_Exercise aim_: Work out how many lines of the data below hold the string "assert". Answer with that number alone.

_Records provided_:
# # # # #
Lemma new_step w st owner i : world_ok w → unix_inv st (bump (held w) i) (bump (handles w) i) owner → kept (net w) st →
  world_ok (mkWorld st (bump (handles w) i) (calls w) (closing w) (sent w) (got w)).
Proof.
  intros H Hi Hk. apply (more_handles w st _ owner); [done| |intros k; apply bump_le|by eapply flows_kept, H]. eapply unix_inv_ext; [exact Hi|done|done|done|intros k; apply bumps_bump|done|done].
Qed.
Lemma send_step w i t a src st owner : world_ok w → (0 < handles w i)%nat → unix_inv st (bump (held w) t) (handles w) owner → kept (net w) st →
  world_ok (mkWorld st (handles w) (mkCall i t a src None :: calls w) (closing w) (sent w) (got w)).
Proof.
  intros H Hh Hi Hk. split; [by exists owner| |by eapply flows_kept, H]. simpl. intros c [->|Hc]%elem_of_cons; [done|by apply H].
Qed.
Lemma call_alive w c : world_ok w → c ∈ calls w → (∃ s, socks (net w) !! c_from c = Some s) ∧ ∃ x, socks (net w) !! c_to c = Some x.
Proof.
  intros H Hc. destruct (wo_inv w H) as [owner Hi]. split.
  - apply (alive_of _ _ _ _ Hi). by apply H.
  - apply (handle_alive _ _ _ _ _ Hi). apply bumps_elem, elem_of_app. left. by apply list_elem_of_fmap_2.
Qed.
Lemma try_step w c1 c c2 st r : world_ok w → calls w = c1 ++ c :: c2 → send_once (net w) (c_from c) (c_to c) (c_addr c) (c_src c) = Done (st, r) →
  world_ok (mkWorld st (handles w) (c1 ++ finished c r :: c2) (closing w)
      (match r with Ok n => if n =? 0 then sent w else append (sent w) (c_to c) (mkMsg (take (Z.to_nat n) (c_src c)) (c_addr c)) | Err _ => sent w end) (got w)).
Proof.
  intros H Hc Hso. assert (c ∈ calls w) as Hcw by (rewrite Hc; apply elem_of_app; right; left). destruct (call_alive w c H Hcw) as [[s Hs] [x Hx]]. destruct (wo_inv w H) as [owner Hi].
  destruct (send_once_ok _ _ _ _ (c_from c) (c_to c) (c_addr c) (c_src c) s x Hi Hs Hx) as (st' & r' & Heq & Hi' & Hr). rewrite Hso in Heq. injection Heq as <- <-. split.
  - exists owner. eapply unix_inv_ext; [exact Hi'|done|done|done| |done|done]. apply held_eq. simpl. intros k. by rewrite Hc, !fmap_app.
  - simpl. intros d [Hd|[->|Hd]%elem_of_cons]%elem_of_app; [|by apply (wo_calls w H c)|]; apply (wo_calls w H); rewrite Hc; apply elem_of_app; [by left|right; by right].
  - simpl. destruct r as [n|e]; [|subst st; apply H]. destruct Hr as (_ & _ & _ & _ & [(-> & _ & ->)|[Hn (y & q & Hy & Hcl & _ & -> & Hm)]]); [apply H|]. destruct (Z.eqb_spec n 0) as [|_]; [lia|]. destruct (wo_flows w H) as [Hf Hfl].
    eapply flows_upd; [exact (wo_flows w H)|exact Hy|apply (ui_fresh _ _ _ _ Hi); eauto|intros j Hj; split; [by apply append_ne|done]|]. rewrite append_eq. by eapply flow_send, Hm; [apply Hfl|].
Qed.
Lemma sent_step w c1 c c2 r : world_ok w → calls w = c1 ++ c :: c2 → world_ok (mkWorld (send_end (net w) (c_to c) r) (handles w) (c1 ++ c2) (closing w) (sent w) (got w)).
Proof.
  intros H Hc. destruct (wo_inv w H) as [owner Hi]. set (refs := bumps (handles w) ((c_to <$> (c1 ++ c2)) ++ closing w)).
  assert (unix_inv (net w) (bump refs (c_to c)) (handles w) owner) as Hb.
  { eapply unix_inv_ext; [exact Hi|done|done|done| |done|done]. intros k. unfold refs, held. rewrite Hc. unfold bump. rewrite !bumps_count, !fmap_app, fmap_cons, !count_occ_app. simpl. destruct (Z.eq_dec (c_to c) k), (decide (k = c_to c)); try congruence; lia. }
  destruct (send_end_ok _ refs _ _ _ r Hb) as [Ho Hk]; [unfold refs; rewrite bumps_count; lia|]. split; [exact Ho| |by eapply flows_kept, H].
  simpl. intros d [Hd|Hd]%elem_of_app; apply (wo_calls w H); rewrite Hc; apply elem_of_app; [by left|right; by right].
Qed.
Lemma recv_step w i len trunc st r : world_ok w → (0 < handles w i)%nat → 0 ≤ len → recv_once (net w) i len trunc = Done (st, Ok r) →
  world_ok (mkWorld st (handles w) (calls w) (closing w) (sent w) (if bool_decide (r = eof) then got w else append (got w) i r)).
Proof.
  intros H Hh Hl Hr. destruct (wo_inv w H) as [owner Hi]. destruct (alive_of _ _ _ _ Hi i Hh) as [s Hs]. destruct (recv_ok _ _ _ _ i s len trunc Hi Hs Hl) as (st' & r' & Heq & Hi' & Hsp). rewrite Hr in Heq. injection Heq as <- <-.
  split; [by exists owner|apply H|]. simpl. destruct Hsp as [(-> & -> & _)|(q & -> & Hc & _ & Hd)]; [rewrite bool_decide_true by done; apply H|].
  assert (flow_ok (kind s) q (sent w i) (if bool_decide (r = eof) then got w i else got w i ++ [r])) as Hf by (eapply flow_recv; [by apply (wo_flows w H)|done|exact Hd]).
  eapply flows_upd; [exact (wo_flows w H)|exact Hs|apply (ui_fresh _ _ _ _ Hi); eauto|intros j Hj; split; [done|]; destruct (bool_decide (r = eof)); [done|by apply append_ne]|].
  destruct (bool_decide (r = eof)); [done|by rewrite append_eq].
Qed.
Lemma drop_step w i st : world_ok w → (0 < handles w i)%nat → (∀ c, c ∈ calls w → c_from c = i → (1 < handles w i)%nat) → unix_drop (net w) i = Done st →
  world_ok (mkWorld st (unbump (handles w) i) (calls w) (i :: closing w) (sent w) (got w)).
Proof.
  intros H Hh Hcs Hd. destruct (wo_inv w H) as [owner Hi]. destruct (drop_ok _ _ _ _ i Hi Hh) as (st' & Heq & [owner' Hi'] & Hk). rewrite Hd in Heq. injection Heq as <-. split.
  - exists owner'. simpl. assert (∀ k, unbump (handles w) i k ≤ handles w k)%nat as Hle by (intros k; unfold unbump; case_decide; lia).
    apply (rehandle_inv _ _ (handles w)); [|intros k; apply bumps_mono|intros k Hz _; specialize (Hle k); lia]. eapply unix_inv_ext; [exact Hi'|done|done|done| |done|done].
    apply (held_eq w (unbump (handles w) i) (calls w) (i :: closing w)). intros k. rewrite !count_occ_app. simpl. unfold unbump. destruct (Z.eq_dec i k) as [->|Hn]; [rewrite decide_True by done; lia|rewrite decide_False by done; lia].
  - simpl. intros c Hc. unfold unbump. case_decide as Heq; [|by apply H]. pose proof (Hcs c Hc Heq). rewrite Heq. lia.
  - by eapply flows_kept, H.
Qed.
Lemma gone_step w l1 i l2 : world_ok w → closing w = l1 ++ i :: l2 → world_ok (mkWorld (arc_drop (net w) i) (handles w) (calls w) (l1 ++ l2) (sent w) (got w)).
Proof.
  intros H Hc. destruct (wo_inv w H) as [owner Hi]. set (refs := bumps (handles w) ((c_to <$> calls w) ++ l1 ++ l2)).
  assert (unix_inv (net w) (bump refs i) (handles w) owner) as Hb.
  { eapply unix_inv_ext; [exact Hi|done|done|done| |done|done]. intros k. unfold refs, held. rewrite Hc. unfold bump. rewrite !bumps_count, !count_occ_app. simpl. destruct (Z.eq_dec i k), (decide (k = i)); try congruence; lia. }
  destruct (gone_ok _ refs _ _ i Hb) as [Ho Hk]; [unfold refs; rewrite bumps_count; lia|]. split; [exact Ho|apply H|by eapply flows_kept, H].
Qed.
# # # # #
_Result of the task_: 5